Based on the above, in the digital twin object processing method provided in this specification, when there is a problem that identification of a small target object is unclear, a problem of occlusion, a problem of stability caused by device jitter, and the like in an image, a greater computational effort and a more complex algorithm are required to process image data, so as to ensure data quality, specifically, the obtaining device based on state data monitors a current state of the target physical object to obtain current state data of the target physical object, and the method includes:
monitoring the current state of the target physical object based on state data acquisition equipment to obtain initial current state data of the target physical object;
judging whether the initial current state data meets a preset data condition or not,
if yes, the initial current state data is used as the current state data of the target physical object,
if not, adjusting the initial current state data through a data processing algorithm, and taking the adjusted initial current state data as the current state data of the target physical object.
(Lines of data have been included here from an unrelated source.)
(* ===== verification/ToyRuns.v ===== *)
(** Runs of [reconstruct_shreds] on the concrete instance of [Toy], which the
    witnesses use. *)

From Stdlib Require Import Strings.Byte.
From S2P Require Import Prelude Net Metrics Shreds Tracker FecSet Packets Deshred DeshredInv.
From S2P Require Import Delivery Toy.

Section calls.
Context `{ShredLib} `{PacketLib} `{BuildProfile} `{!ShredLibLaws}.
Context (good : Shred → Prop) `{!GoodShreds good}.

Lemma call_wf batch st n st' :
  overflow_checks = false → recon_wf good st → batch_good good batch →
  reconstruct_shreds batch st = Ok (n, st') → recon_wf good st'.
Proof.
  intros Ho Hst Hb Hr. pose proof (reconstruct_shreds_returns good batch st Ho Hst Hb) as Hret.
  rewrite Hr in Hret. apply Hret.
Qed.

Lemma run_batches_two b1 b2 st n1 st1 n2 st2 :
  reconstruct_shreds b1 st = Ok (n1, st1) → reconstruct_shreds b2 st1 = Ok (n2, st2) →
  run_batches st [b1; b2] = Ok st2.
Proof. intros E1 E2. unfold run_batches. simpl. rewrite E1. simpl. by rewrite E2. Qed.
End calls.

(** * The concrete runs *)

#[global] Instance toy_good_shreds : GoodShreds toy_good.
Proof.
  split.
  - intros s [Hi Hf]. unfold in_bounds, idx, fec. simpl.
    pose proof (byteZ_range (h_index (toy_header s)) 8).
    pose proof (byteZ_range (h_fec (toy_header s)) 8). unfold in_width in *. lia.
  - intros [c|d] _; simpl; lia.
  - intros l l' s Hl Hr Hs.
    assert (l' = l ≫= toy_recover_one) as -> by (destruct l; [done|by injection Hr as <-]).
    apply list_elem_of_bind in Hs as (y & Hs & Hy). rewrite Forall_forall in Hl.
    destruct (Hl y Hy) as [_ Hf]. unfold toy_recover_one in Hs. destruct y as [c|d];
      [|by apply elem_of_nil in Hs].
    apply list_elem_of_fmap in Hs as (pk & Hs & _). unfold toy_recover_packet in Hs.
    destruct (toy_shred pk) as [[c'|d]|]; [done| |done]. case_decide as Hd; [|done]. simplify_eq.
    destruct Hd as (Hslot & Hfec & Hidx). simpl in *. split.
    + split; simpl; [done|]. by rewrite Hfec.
    + eexists. split; [exact Hy|]. simpl. by rewrite Hslot, Hfec.
Qed.

(** Slot 5, FEC set 0: data shred 0, and a code shred carrying data shred 1,
    which completes the segment. *)
Definition toy_d0 : bytes := [x00; x05; x00; x00; x00; x00; x0a].
Definition toy_d1 : bytes := [x00; x05; x00; x01; x01; x00; x0b].
Definition toy_c0 : bytes := [x01; x05; x00; x00; x02; x02] ++ toy_d1.
Definition toy_batch : PacketBatch := toy_packet <$> [toy_d0; toy_c0; toy_d0].
(** A segment of slot 5 whose start is not known, and one of slot 6. *)
Definition toy_batch2 : PacketBatch :=
  toy_packet <$> [[x00; x06; x00; x00; x02; x00; x0c]; [x00; x05; x04; x04; x01; x00; x0d];
                  [x09]; [x07]].

Definition toy_init : Recon := recon_init (ShredMetrics_new true).
Definition toy_result (o : outcome (nat * Recon)) : nat * Recon :=
  match o with Ok r => r | Panicked _ => (0%nat, toy_init) end.
#[local] Existing Instance release.
Definition toy_after1 : nat * Recon := toy_result (reconstruct_shreds toy_batch toy_init).
Definition toy_after2 : nat * Recon := toy_result (reconstruct_shreds toy_batch2 toy_after1.2).

Lemma toy_batch_good batch :
  forallb (λ p, match packet_data p ≫= parse_packet with
                | Some s => bool_decide (toy_good s) | None => true end) batch = true →
  batch_good toy_good batch.
Proof.
  intros Hb p b s Hp Hd Hs. rewrite forallb_forall in Hb.
  specialize (Hb p (proj1 (list_elem_of_In _ _) Hp)). rewrite Hd in Hb. simpl in Hb.
  rewrite Hs in Hb. by apply bool_decide_eq_true in Hb.
Qed.

Example toy_run :
  (toy_after1.1, deshredded_entries toy_after1.2, deshredded_entries toy_after2.2)
  = (1%nat, [(5, [x0a; x0b], [x0a; x0b])], [(5, [x0d], [x0d]); (6, [x0c], [x0c])]).
Proof. vm_compute. reflexivity. Qed.

Lemma release_checks : @overflow_checks release = false.
Proof. done. Qed.

Lemma toy_batches_good : Forall (batch_good toy_good) [toy_batch; toy_batch2].
Proof. constructor; [|constructor; [|done]]; apply toy_batch_good; vm_compute; reflexivity. Qed.

(** A call that returns, from the evaluation of a test. *)
Definition is_ok {A} (o : outcome A) : bool := match o with Ok _ => true | _ => false end.
Lemma toy_result_Ok o : is_ok o = true → o = Ok (toy_result o).
Proof. by destruct o. Qed.

Lemma toy_call1 : reconstruct_shreds toy_batch toy_init = Ok (toy_after1.1, toy_after1.2).
Proof. rewrite <-surjective_pairing. apply toy_result_Ok. vm_compute. reflexivity. Qed.
Lemma toy_call2 :
  reconstruct_shreds toy_batch2 toy_after1.2 = Ok (toy_after2.1, toy_after2.2).
Proof. rewrite <-surjective_pairing. apply toy_result_Ok. vm_compute. reflexivity. Qed.
Lemma toy_after1_wf : recon_wf toy_good toy_after1.2.
Proof.
  apply (call_wf toy_good toy_batch toy_init toy_after1.1);
    [apply release_checks|apply recon_init_wf| |apply toy_call1].
  apply toy_batch_good. vm_compute. reflexivity.
Qed.
Lemma toy_runs : run_batches toy_init [toy_batch; toy_batch2] = Ok toy_after2.2.
Proof. apply (run_batches_two _ _ _ _ _ _ _ toy_call1 toy_call2). Qed.
(* ===== verification/ToyErasure.v ===== *)
(** A segment of two data shreds and its erasure-coded set, in the concrete
    instance of [Toy]: batches that carry all of it, or lack a data shred, or bring
    it bit by bit. *)

From Stdlib Require Import Strings.Byte.
From S2P Require Import Prelude Net Metrics Shreds Tracker FecSet Packets Deshred DeshredInv.
From S2P Require Import Delivery Complete Recovery Erasure Pending Prompt Toy ToyRuns.

(** Shreds 1 and 0 of slot 7 in reverse order, with a repeat, a code shred, a
    shred of another slot and garbage between them. *)
Definition toy_d70 : Shred := ShredData (mkToyData (mkToyHeader x07 x00 x00) x00 [x0a]).
Definition toy_d71 : Shred := ShredData (mkToyData (mkToyHeader x07 x00 x01) x01 [x0b]).
Definition toy_d7 : list Shred := [toy_d70; toy_d71].
Definition toy_batch3 : PacketBatch :=
  toy_packet <$> [[x00; x07; x00; x01; x01; x00; x0b]; [x09]; [x00; x06; x00; x00; x02; x00; x0c];
                  [x00; x07; x00; x01; x01; x00; x0b]; [x01; x07; x00; x00; x02; x02];
                  [x00; x07; x00; x00; x00; x00; x0a]].
Definition toy_e6 : Shred := ShredData (mkToyData (mkToyHeader x06 x00 x00) x02 [x0c]).
Definition toy_c7 : Shred := ShredCode (mkToyCode (mkToyHeader x07 x00 x00) (x02, x02) []).

Lemma toy_carries3 s : carries toy_batch3 s ↔ s ∈ [toy_d71; toy_e6; toy_d71; toy_c7; toy_d70].
Proof.
  assert (omap parse_packet (omap packet_data toy_batch3)
          = [toy_d71; toy_e6; toy_d71; toy_c7; toy_d70]) as <- by reflexivity.
  by rewrite list_elem_of_omap.
Qed.

Lemma toy_d7_run : segment_run toy_good 7 0 toy_d7.
Proof.
  split; [done|]. intros [|[|j]] d Hj; simpl in Hj; simplify_eq; eexists;
    (split_and!; [reflexivity..| |reflexivity]); split; reflexivity.
Qed.

(** Slot 7 again, with a code shred that carries both data shreds: data shred 0
    is lost. *)
Definition toy_c7b : Shred :=
  ShredCode (mkToyCode (mkToyHeader x07 x00 x00) (x02, x01)
    ([x00; x07; x00; x00; x00; x00; x0a] ++ [x00; x07; x00; x01; x01; x00; x0b])).
Definition toy_batch7 : PacketBatch :=
  toy_packet <$> [toy_payload toy_c7b; [x09]; [x00; x06; x00; x00; x02; x00; x0c];
                  toy_payload toy_d71; toy_payload toy_c7b].

Lemma toy_packets7 b s :
  b ∈ omap packet_data toy_batch7 → parse_packet b = Some s → s ∈ [toy_c7b; toy_e6; toy_d71].
Proof.
  intros Hb Hp. assert (s ∈ omap parse_packet (omap packet_data toy_batch7)) as Hs
    by (apply list_elem_of_omap; eauto).
  assert (omap parse_packet (omap packet_data toy_batch7)
          = [toy_c7b; toy_e6; toy_d71; toy_c7b]) as E by reflexivity.
  rewrite E in Hs. set_solver.
Qed.

Lemma toy_block7 : fec_block toy_good 7 1 toy_d7 [toy_c7b].
Proof.
  split.
  - apply toy_d7_run.
  - vm_compute. split; [discriminate|reflexivity].
  - intros x Hx. simpl in Hx. rewrite !elem_of_cons, elem_of_nil in Hx.
    by destruct Hx as [->|[->|[->|[]]]].
  - intros c ->%list_elem_of_singleton. by eexists.
  - intros x y Hx Hy. simpl in Hx, Hy. rewrite !elem_of_cons, elem_of_nil in Hx, Hy.
    destruct Hx as [->|[->|[->|[]]]], Hy as [->|[->|[->|[]]]]; done.
Qed.

(** Any two of the three shreds with a data shred missing include the code
    shred. *)
Lemma toy_erasure7 : erasure_code toy_d7 [toy_c7b].
Proof.
  intros l Hnd Hsub Hlen (d & Hd & Hmiss).
  assert (toy_c7b ∈ l) as Hc.
  { destruct (decide (existsb is_code l = true)) as [(c & Hc%list_elem_of_In & Hcode)%existsb_exists|Hno].
    - specialize (Hsub c Hc). simpl in Hsub. rewrite !elem_of_cons, elem_of_nil in Hsub.
      by destruct Hsub as [->|[->|[->|[]]]].
    - exfalso. assert (d :: l ⊆+ toy_d7) as Hs%submseteq_length; [|simpl in *; lia].
      apply NoDup_submseteq; [by constructor|]. intros x [->|Hx]%elem_of_cons; [done|].
      specialize (Hsub x Hx). apply elem_of_app in Hsub as [?| ->%list_elem_of_singleton]; [done|].
      destruct Hno. apply existsb_exists. exists toy_c7b. by rewrite <-list_elem_of_In. }
  exists (l ≫= toy_recover_one).
  assert (∀ x, x ∈ l → toy_recover_one x = if is_code x then [Some toy_d70; Some toy_d71] else []) as Hone.
  { intros x Hx%Hsub. simpl in Hx. rewrite !elem_of_cons, elem_of_nil in Hx.
    by destruct Hx as [->|[->|[->|[]]]]. }
  split_and!.
  - simpl. unfold toy_recover. by destruct l; [apply elem_of_nil in Hc|].
  - intros d' Hd' _. apply list_elem_of_bind. exists toy_c7b. rewrite (Hone _ Hc). simpl.
    unfold toy_d7 in Hd'. set_solver.
  - intros x (y & Hx & Hy)%list_elem_of_bind _. rewrite (Hone _ Hy) in Hx.
    unfold toy_d7. destruct (is_code y); set_solver.
Qed.

Lemma toy_arrives7 : set_arrives toy_good toy_init toy_batch7 7 toy_d7 [toy_c7b].
Proof.
  split; [apply toy_batch_good; vm_compute; reflexivity|by apply untracked_pending
    |vm_compute; discriminate|..].
  - intros s (b & Hb & Hp). pose proof (toy_packets7 b s Hb Hp) as Hs.
    rewrite !elem_of_cons, elem_of_nil in Hs. destruct Hs as [->|[->|[->|[]]]]; vm_compute; discriminate.
  - intros b s Hb Hp. pose proof (toy_packets7 b s Hb Hp) as Hs.
    rewrite !elem_of_cons, elem_of_nil in Hs. unfold toy_d7.
    destruct Hs as [->|[->|[->|[]]]]; try done; intros _; split; intros; try done; set_solver.
  - exists [toy_c7b; toy_d71]. split_and!; [|simpl; lia|].
    + apply NoDup_cons. split; [by intros ?%list_elem_of_singleton|apply NoDup_singleton].
    + intros x Hx. rewrite !elem_of_cons, elem_of_nil in Hx. unfold toy_d7. split; [set_solver|right].
      destruct Hx as [->|[->|[]]]; [exists (toy_payload toy_c7b)|exists (toy_payload toy_d71)];
        (split; [simpl; set_solver|reflexivity]).
Qed.

(** The code shred comes first, alone of its slot; data shred 1 completes the set
    in a later batch. *)
Definition toy_batch7a : PacketBatch :=
  toy_packet <$> [toy_payload toy_c7b; [x09]; [x00; x06; x00; x00; x02; x00; x0c];
                  toy_payload toy_c7b].
Definition toy_batch7b : PacketBatch := toy_packet <$> [[x09]; toy_payload toy_d71].

Lemma toy_carries7a s : carries toy_batch7a s → s ∈ [toy_c7b; toy_e6].
Proof.
  intros Hc. apply list_elem_of_omap in Hc.
  assert (omap parse_packet (omap packet_data toy_batch7a) = [toy_c7b; toy_e6; toy_c7b]) as E
    by reflexivity.
  rewrite E in Hc. set_solver.
Qed.

Lemma toy_carries7b s : carries toy_batch7b s → s = toy_d71.
Proof.
  intros Hc. apply list_elem_of_omap in Hc.
  assert (omap parse_packet (omap packet_data toy_batch7b) = [toy_d71]) as E by reflexivity.
  rewrite E in Hc. by apply list_elem_of_singleton.
Qed.

Lemma toy_carried7 s : carried ([toy_batch7a] ++ [toy_batch7b]) s → s ∈ [toy_c7b; toy_e6; toy_d71].
Proof.
  intros [Hc|Hc]%carried_snoc; [|apply toy_carries7b in Hc; set_solver].
  destruct Hc as (b & ->%list_elem_of_singleton & Hc%toy_carries7a). set_solver.
Qed.

(** Of the set, the first batch carries the code shred only. *)
Lemma toy_first7 x : x ∈ toy_d7 ++ [toy_c7b] → carried [toy_batch7a] x → x ∈ [toy_c7b].
Proof.
  intros Hx (b & ->%list_elem_of_singleton & Hc%toy_carries7a).
  simpl in Hx. rewrite !elem_of_cons, elem_of_nil in Hx. rewrite !elem_of_cons, elem_of_nil in Hc.
  destruct Hc as [->|[->|[]]]; [set_solver|]. by destruct Hx as [?|[?|[?|[]]]].
Qed.

Lemma toy_arrives_over7 :
  set_arrives_over toy_good toy_init [toy_batch7a] toy_batch7b 7 toy_d7 [toy_c7b].
Proof.
  split.
  - intros b Hb. simpl in Hb. rewrite !elem_of_cons, elem_of_nil in Hb.
    destruct Hb as [->|[->|[]]]; apply toy_batch_good; vm_compute; reflexivity.
  - reflexivity.
  - vm_compute. discriminate.
  - intros s Hs%toy_carried7. rewrite !elem_of_cons, elem_of_nil in Hs.
    destruct Hs as [->|[->|[->|[]]]]; vm_compute; discriminate.
  - intros b ->%list_elem_of_singleton s Hc%toy_carries7a Hs.
    rewrite !elem_of_cons, elem_of_nil in Hc. unfold toy_d7.
    destruct Hc as [->|[->|[]]]; [set_solver|done].
  - intros b s Hb Hp Hs. assert (s = toy_d71) as -> by (apply toy_carries7b; by exists b).
    unfold toy_d7. split; intros; set_solver.
  - intros l Hnd Hl. assert (l ⊆+ [toy_c7b]) as Hsub%submseteq_length; [|simpl in *; lia].
    apply NoDup_submseteq; [done|]. intros x Hx. destruct (Hl x Hx). by apply toy_first7.
  - exists [toy_c7b; toy_d71]. split_and!; [|simpl; lia|].
    + apply NoDup_cons. split; [by intros ?%list_elem_of_singleton|apply NoDup_singleton].
    + intros x Hx. rewrite !elem_of_cons, elem_of_nil in Hx. unfold toy_d7. split; [set_solver|].
      apply carried_snoc. destruct Hx as [->|[->|[]]]; [left; exists toy_batch7a; split; [by left|]|right].
      * exists (toy_payload toy_c7b). split; [simpl; set_solver|reflexivity].
      * exists (toy_payload toy_d71). split; [simpl; set_solver|reflexivity].
Qed.

(** A leader that made the shreds above and no others: every index completes a
    segment but index 0 of slot 7. *)
Definition toy_made : list Shred := toy_d7 ++ [toy_c7b; toy_e6].
Definition toy_leader (s : Shred) : Prop := s ∈ toy_made.
Definition toy_complete_at (slot : Z) (i : nat) : bool :=
  negb (bool_decide (slot = 7 ∧ i = 0%nat)).

Lemma toy_made_cases s : toy_leader s ↔ s = toy_d70 ∨ s = toy_d71 ∨ s = toy_c7b ∨ s = toy_e6.
Proof.
  unfold toy_leader, toy_made, toy_d7. simpl. rewrite !elem_of_cons, elem_of_nil. tauto.
Qed.

#[global] Instance toy_leader_shreds : GoodShreds toy_leader.
Proof.
  assert (∀ s, toy_leader s → toy_good s) as Hgood.
  { intros s Hs%toy_made_cases. by destruct Hs as [->|[->|[->| ->]]]. }
  split.
  - intros s Hs%Hgood. by apply good_in_bounds.
  - intros s Hs%Hgood. by apply good_payload_ok.
  - intros l l' s Hl Hr Hs.
    assert (l' = l ≫= toy_recover_one) as -> by (destruct l; [done|by injection Hr as <-]).
    apply list_elem_of_bind in Hs as (y & Hs & Hy). rewrite Forall_forall in Hl.
    pose proof (Hl y Hy) as Hm. apply toy_made_cases in Hm.
    destruct Hm as [->|[->|[->| ->]]]; [by apply elem_of_nil in Hs..| |by apply elem_of_nil in Hs].
    assert (toy_recover_one toy_c7b = [Some toy_d70; Some toy_d71]) as E by reflexivity.
    rewrite E, !elem_of_cons, elem_of_nil in Hs.
    split; [apply toy_made_cases; naive_solver|]. exists toy_c7b. split; [done|].
    by destruct Hs as [[= ->]|[[= ->]|[]]].
Qed.

Lemma toy_layout : leader_layout toy_leader toy_complete_at.
Proof.
  assert (∀ x, toy_leader (ShredData x) →
    ShredData x = toy_d70 ∨ ShredData x = toy_d71 ∨ ShredData x = toy_e6) as Hdata
    by (intros x Hx%toy_made_cases; naive_solver).
  split.
  - intros s s' Hs%toy_made_cases Hs'%toy_made_cases.
    destruct Hs as [->|[->|[->| ->]]], Hs' as [->|[->|[->| ->]]]; done.
  - intros x Hx%Hdata. by destruct Hx as [[= ->]|[[= ->]|[= ->]]].
  - intros x j Hx%Hdata [_ Hj]. destruct Hx as [[= ->]|[[= ->]|[= ->]]].
    + change (j < 0)%nat in Hj. lia.
    + change (j < 1)%nat in Hj. by replace j with 0%nat by lia.
    + change (j < 0)%nat in Hj. lia.
  - intros x Hx%Hdata. destruct Hx as [[= ->]|[[= ->]|[= ->]]]; vm_compute; lia.
Qed.

Lemma toy_leader_batch b : (∀ s, carries b s → toy_leader s) → batch_good toy_leader b.
Proof.
  intros Hc p d s Hp Hd Hs. apply Hc. exists d. split; [|done]. apply list_elem_of_omap. eauto.
Qed.

Lemma toy_leader_batches : batch_good toy_leader toy_batch7a ∧ batch_good toy_leader toy_batch7b.
Proof.
  split; apply toy_leader_batch; intros s; rewrite toy_made_cases.
  - intros Hs%toy_carries7a. rewrite !elem_of_cons, elem_of_nil in Hs. tauto.
  - intros Hs%toy_carries7b. tauto.
Qed.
Along with the above example, the status data acquisition device may be a camera, a radar, or the like; based on the above, in the process of collecting the current driving vehicle data of the urban traffic through the camera and the radar, the collected data has an unclear problem due to the problems of weather, equipment inclination and the like, so that the current driving vehicle data collected by the equipment needs to be analyzed, and when the current driving vehicle data is determined to have no problem, the current driving vehicle data is directly put into a warehouse for processing; when the data of the current running vehicle is determined to have the problems, the collected data needs to be subjected to processing such as error correction, adjustment, accurate identification and the like by adopting an algorithm, so that the data of the current running vehicle with high quality is obtained.
In the digital twin object processing method provided in this specification, after determining current state data of a target physical object, object simulation data corresponding to the initial digital twin object is also updated and/or newly added based on the current state data, so as to obtain a target digital twin object corresponding to the target physical object. In the digital twin object processing method provided by the present specification, after determining the current state data of the target physical object, the digital twin data corresponding to the initial digital twin object is updated and/or newly added based on the current state data, so as to obtain the target digital twin object corresponding to the target physical object. And this operation can be understood as multi-source data fusion in the process of constructing the urban digital twin scene in full link, referring to fig. 5, fig. 5 is a schematic flow diagram of multi-source data fusion in the digital twin object processing method provided by an embodiment of this specification. The multi-source data refers to digital twin objects corresponding to city entities in the process of urban digital twin, for example, see objects such as high buildings, houses, road networks, vegetation, water sources, terrains, and the like in fig. 5. The multi-source data fusion is to solve the problems of consistency and reusability of dynamic and static data in the process of urban digital twinning, change the traditional mode of organizing Spatio-temporal data by layers, establish digital body mapping of twin entity objects, draw through the full life cycle and full element data of the twin entity objects, enable the dynamic and static data to freely flow and perform fusion calculation in an index calculation domain, a simulation deduction domain (simulation domain), a display domain (three-dimensional rendering domain for example) and a perception domain (automatic driving domain for example), realize visual calculation integration of twin data, perform four-domain fusion, and establish a Spatio-temporal data structure (Spatio temporal data fabric) of a city, namely the urban digital twinning.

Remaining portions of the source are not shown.